Because she had taken time to do other things, she was able to put life as a student in perspective. It was "empowering," Oriol says, to enter HMS after "working in the real world."

But once Oriol received her HMS diploma, her sincere desire to help neighborhoods did not dissolve. Though the response of many newly-annointed doctors who are staggering under years of debt might be to give up their plans to work in poor neighborhoods for virtually no pay, Oriol still pursued her ideals. After years of working with residents in the neighborhoods, Oriol got rolling The Family Van, a mobile healthcare and education center bringing health and social services to Boston's urban communities.

At the Women's Leadership Conference this past September where I met Dr. Oriol, she dispensed this advice: "At each intersection, you have to decide, `What do I want to do?' It might not look great, but that's okay. Don't be afraid to fail."

When I talked to her last week, she added that "you have to be willing to take risks because that's not the end of your life. It might be the beginning of it."

Indeed, Oriol realizes that her unconventional route encourages students to be more open to roads less frequently taken. "One student working with me said the one thing I gave her was a sense that long-range planning can hurt you."

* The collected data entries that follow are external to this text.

(** [os_holds pinned h s] is what a handler knows of the kernel when the open handles deliver the
    contents [pinned] and it holds [h]; [os_shows pinned s f c] says that the new descriptor [f]
    delivers [c]. *)
Record OsProtocol (globals : globalState) (tree : string → option rnode) (rr : list string)
    (OS : Type) `{Kernel OS, Fuel} : Type := {
  os_holds : gmap Z bytes → Holding → OS → Prop;
  os_shows : gmap Z bytes → OS → File → bytes → Prop;
  holds_less pinned h s : os_holds pinned h s → os_holds pinned Nothing s;
  holds_read pinned f cs s : os_holds pinned (JustOpened f cs) s → os_holds pinned (HasOpen f) s;
  rule_Lstat {DB} pinned cs (w : World OS DB) :
    stats_wf (w_stats w) → os_holds pinned Nothing (w_os w) → good_path cs →
    os_post (λ fi s, os_holds pinned Nothing s ∧
               ∃ nd, tree_at tree rr cs = Some nd ∧ fi = rnode_info nd)
      (λ e s, os_holds pinned Nothing s ∧ e ≠ EFuseENOENT ∧
              (IsNotExist e = true → tree_at tree rr cs = None))
      (os_holds pinned Nothing) (Lstat RemoteDomain (abs_path (rr ++ cs)) w);
  rule_Readlink {DB} pinned cs (w : World OS DB) :
    stats_wf (w_stats w) → os_holds pinned Nothing (w_os w) → good_path cs →
    os_post (λ t s, os_holds pinned Nothing s ∧ ∃ info, tree_at tree rr cs = Some (RLink info t))
      (λ _, os_holds pinned Nothing) (os_holds pinned Nothing)
      (Readlink RemoteDomain (abs_path (rr ++ cs)) w);
  rule_Open {DB} pinned cs (w : World OS DB) :
    stats_wf (w_stats w) → os_holds pinned Nothing (w_os w) → good_path cs →
    os_post (λ tr s, tr_domain tr = RemoteDomain ∧ os_holds pinned (JustOpened (tr_file tr) cs) s)
      (λ _, os_holds pinned Nothing) (os_holds pinned Nothing)
      (Open RemoteDomain (abs_path (rr ++ cs)) w);
  rule_Readdir {DB} pinned tr cs info l0 (w : World OS DB) :
    stats_wf (w_stats w) → os_holds pinned (JustOpened (tr_file tr) cs) (w_os w) → good_path cs →
    tr_domain tr ∈ allDomains → tree_at tree rr cs = Some (RDir info l0) →
    os_post (λ l s, os_holds pinned (HasOpen (tr_file tr)) s ∧ Permutation l l0)
      (λ _, os_holds pinned (HasOpen (tr_file tr))) (os_holds pinned Nothing) (tr_Readdir tr w);
  rule_Close {DB} pinned tr (w : World OS DB) :
    stats_wf (w_stats w) → os_holds pinned (HasOpen (tr_file tr)) (w_os w) →
    tr_domain tr ∈ allDomains →
    os_post (λ _, os_holds pinned Nothing) (λ _, os_holds pinned Nothing)
      (os_holds pinned Nothing) (tr_Close tr w);
  rule_PutContents {DB} pinned cs info c (w : World OS DB) :
    stats_wf (w_stats w) → os_holds pinned Nothing (w_os w) → good_path cs →
    tree_at tree rr cs = Some (RFile info c) →
    os_post (λ k s, os_holds pinned Nothing s ∧ k = digest c)
      (λ _, os_holds pinned Nothing) (os_holds pinned Nothing)
      (PutContents (g_content globals) (abs_path (rr ++ cs)) w);
  rule_open_contents {DB} pinned cs info c (w : World OS DB) :
    stats_wf (w_stats w) → os_holds pinned Nothing (w_os w) → good_path cs →
    tree_at tree rr cs = Some (RFile info c) →
    os_post (λ tr s, os_holds pinned Nothing s ∧ tr_domain tr = LocalDomain ∧
               os_shows pinned s (tr_file tr) c)
      (λ _, os_holds pinned Nothing) (os_holds pinned Nothing)
      ((path ← GetFileForContents (g_content globals) (digest c); Open LocalDomain path) w);
  rule_ReadAt {DB} pinned tr size off c (w : World OS DB) :
    stats_wf (w_stats w) → os_holds pinned Nothing (w_os w) → tr_domain tr = LocalDomain →
    pinned !! f_fd (tr_file tr) = Some c → 0 ≤ off →
    os_post (λ '(data, err) s, os_holds pinned Nothing s ∧
               (err = None ∨ err = Some EEOF → data = take size (drop (Z.to_nat off) c)))
      (λ _, os_holds pinned Nothing) (os_holds pinned Nothing) (tr_ReadAt tr size off w);
}.
Arguments os_holds {globals tree rr OS _ _} o pinned h s.
Arguments os_shows {globals tree rr OS _ _} o pinned s f c.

"Certainly being strategic is good," she says, "but you also have to be receptive to the moment, be flexible, listen to what your heart is saying, and look at yourself with honesty." Differentiate between what you want and what others want, advises Oriol.

Yes, Harvard students, it is still possible to do something you like--you don't need to feel compelled to chain yourself to an investment banker's desk after graduation.

Of course, Oriol admits that today's world is different from the world of the late '60s. In the late '90s, we probably eye her "listen to your heart" advice with some suspicion. Sure, a pressure exists, especially at Harvard, to go into professions that will make the hefty Harvard tuition worth the expense.

But even if students are more cynical these days, Oriol does find today's world more accepting of alternative career choices. These days, she says, "it's more flexible."

Still, it seems to me, being at ground zero in the life-decision-making process, there is a lot of anxiety--as if to get where I want to be in 30 years entails jumping into an established track right out of college. Every time I see relatives or parents' friends I inevitably have to take a stab at the What-are-you-doing-after-college question.

I am, of course, envious of those who know exactly how to get where they want to go, but what about people who have yet to settle on anything definite?

Okay, so you forgot to list some companies on your Scantron sheet, had trouble printing out your resume or messed up the MCATs. If Oriol's example means anything, though, it's that it's not the end of the world. We're young, right? We're still at a point where we can start new things. Jia-Rui Chong '99 is a history and literature concentrator in Kirkland House. Her column appears on alternate Mondays.